> **Problem requirements**
Among the entries below, take the line with "(** The accessors" and the line with "match mode sd' with", and output them and every line between them exactly, with nothing else.

........

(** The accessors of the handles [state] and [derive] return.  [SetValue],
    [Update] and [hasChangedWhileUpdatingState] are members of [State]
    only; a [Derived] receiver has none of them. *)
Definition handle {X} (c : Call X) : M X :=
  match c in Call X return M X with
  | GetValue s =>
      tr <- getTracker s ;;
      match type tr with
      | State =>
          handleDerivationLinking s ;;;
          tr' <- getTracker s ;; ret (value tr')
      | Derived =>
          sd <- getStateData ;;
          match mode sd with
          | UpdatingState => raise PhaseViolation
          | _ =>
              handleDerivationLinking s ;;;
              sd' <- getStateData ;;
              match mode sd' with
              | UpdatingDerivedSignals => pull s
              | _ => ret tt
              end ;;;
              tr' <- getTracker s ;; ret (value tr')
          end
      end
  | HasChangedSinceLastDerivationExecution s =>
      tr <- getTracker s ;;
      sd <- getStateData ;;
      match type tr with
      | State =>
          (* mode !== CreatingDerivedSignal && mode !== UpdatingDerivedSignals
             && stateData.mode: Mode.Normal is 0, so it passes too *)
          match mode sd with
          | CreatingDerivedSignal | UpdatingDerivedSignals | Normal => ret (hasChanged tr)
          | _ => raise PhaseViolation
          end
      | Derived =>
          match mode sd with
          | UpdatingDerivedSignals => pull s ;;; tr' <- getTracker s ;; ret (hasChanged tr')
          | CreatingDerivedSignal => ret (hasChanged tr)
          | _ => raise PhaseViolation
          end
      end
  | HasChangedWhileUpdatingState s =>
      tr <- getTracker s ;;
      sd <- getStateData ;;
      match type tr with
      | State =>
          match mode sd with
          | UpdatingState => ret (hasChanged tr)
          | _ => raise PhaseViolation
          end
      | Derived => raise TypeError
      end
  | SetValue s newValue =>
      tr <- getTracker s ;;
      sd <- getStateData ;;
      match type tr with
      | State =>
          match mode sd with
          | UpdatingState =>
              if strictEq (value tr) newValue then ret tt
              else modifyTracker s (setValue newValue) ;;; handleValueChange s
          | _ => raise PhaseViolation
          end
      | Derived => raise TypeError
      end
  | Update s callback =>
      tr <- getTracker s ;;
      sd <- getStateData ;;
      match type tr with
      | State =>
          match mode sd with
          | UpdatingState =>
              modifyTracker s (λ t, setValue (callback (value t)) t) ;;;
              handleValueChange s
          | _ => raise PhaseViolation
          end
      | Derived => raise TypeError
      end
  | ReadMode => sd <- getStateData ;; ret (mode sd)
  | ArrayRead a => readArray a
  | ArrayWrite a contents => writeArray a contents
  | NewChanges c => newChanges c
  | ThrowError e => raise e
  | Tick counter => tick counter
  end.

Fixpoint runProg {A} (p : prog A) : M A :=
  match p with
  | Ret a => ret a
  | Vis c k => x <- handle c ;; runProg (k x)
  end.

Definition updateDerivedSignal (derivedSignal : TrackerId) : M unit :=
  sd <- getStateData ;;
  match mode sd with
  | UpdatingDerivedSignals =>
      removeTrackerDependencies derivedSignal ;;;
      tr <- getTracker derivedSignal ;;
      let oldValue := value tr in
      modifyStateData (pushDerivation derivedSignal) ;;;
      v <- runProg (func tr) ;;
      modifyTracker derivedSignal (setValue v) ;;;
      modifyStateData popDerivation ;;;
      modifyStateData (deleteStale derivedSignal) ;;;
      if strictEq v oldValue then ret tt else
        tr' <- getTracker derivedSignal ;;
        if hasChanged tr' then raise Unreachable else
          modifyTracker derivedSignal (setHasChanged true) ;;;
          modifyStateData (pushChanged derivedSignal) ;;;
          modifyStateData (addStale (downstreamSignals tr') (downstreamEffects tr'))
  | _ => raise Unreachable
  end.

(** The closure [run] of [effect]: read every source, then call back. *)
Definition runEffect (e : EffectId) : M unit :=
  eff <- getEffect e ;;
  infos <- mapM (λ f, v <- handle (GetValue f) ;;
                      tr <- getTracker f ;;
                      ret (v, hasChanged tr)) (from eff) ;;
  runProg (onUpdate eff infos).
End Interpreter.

........

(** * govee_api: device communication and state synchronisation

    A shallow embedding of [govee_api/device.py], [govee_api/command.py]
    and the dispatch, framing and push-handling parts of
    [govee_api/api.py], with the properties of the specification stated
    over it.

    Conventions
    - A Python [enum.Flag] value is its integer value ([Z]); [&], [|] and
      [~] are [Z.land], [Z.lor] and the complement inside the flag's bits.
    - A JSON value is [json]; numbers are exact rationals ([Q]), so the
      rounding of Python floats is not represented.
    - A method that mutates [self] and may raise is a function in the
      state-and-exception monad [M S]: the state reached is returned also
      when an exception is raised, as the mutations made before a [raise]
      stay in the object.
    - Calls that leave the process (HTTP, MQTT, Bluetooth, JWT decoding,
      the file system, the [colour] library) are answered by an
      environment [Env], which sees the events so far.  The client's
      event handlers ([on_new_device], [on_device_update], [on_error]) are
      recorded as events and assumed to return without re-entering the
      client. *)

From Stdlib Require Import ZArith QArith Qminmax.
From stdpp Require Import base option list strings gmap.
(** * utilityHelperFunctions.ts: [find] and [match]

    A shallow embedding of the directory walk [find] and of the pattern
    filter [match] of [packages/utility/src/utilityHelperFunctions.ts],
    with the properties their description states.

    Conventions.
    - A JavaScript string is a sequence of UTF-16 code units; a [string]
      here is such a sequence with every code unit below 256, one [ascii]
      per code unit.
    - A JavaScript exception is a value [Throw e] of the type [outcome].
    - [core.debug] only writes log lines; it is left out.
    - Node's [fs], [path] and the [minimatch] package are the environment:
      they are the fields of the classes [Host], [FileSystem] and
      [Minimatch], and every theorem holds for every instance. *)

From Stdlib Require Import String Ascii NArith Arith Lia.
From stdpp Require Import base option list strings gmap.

........

> **Finished task**
(** The accessors of the handles [state] and [derive] return.  [SetValue],
    [Update] and [hasChangedWhileUpdatingState] are members of [State]
    only; a [Derived] receiver has none of them. *)
Definition handle {X} (c : Call X) : M X :=
  match c in Call X return M X with
  | GetValue s =>
      tr <- getTracker s ;;
      match type tr with
      | State =>
          handleDerivationLinking s ;;;
          tr' <- getTracker s ;; ret (value tr')
      | Derived =>
          sd <- getStateData ;;
          match mode sd with
          | UpdatingState => raise PhaseViolation
          | _ =>
              handleDerivationLinking s ;;;
              sd' <- getStateData ;;
              match mode sd' with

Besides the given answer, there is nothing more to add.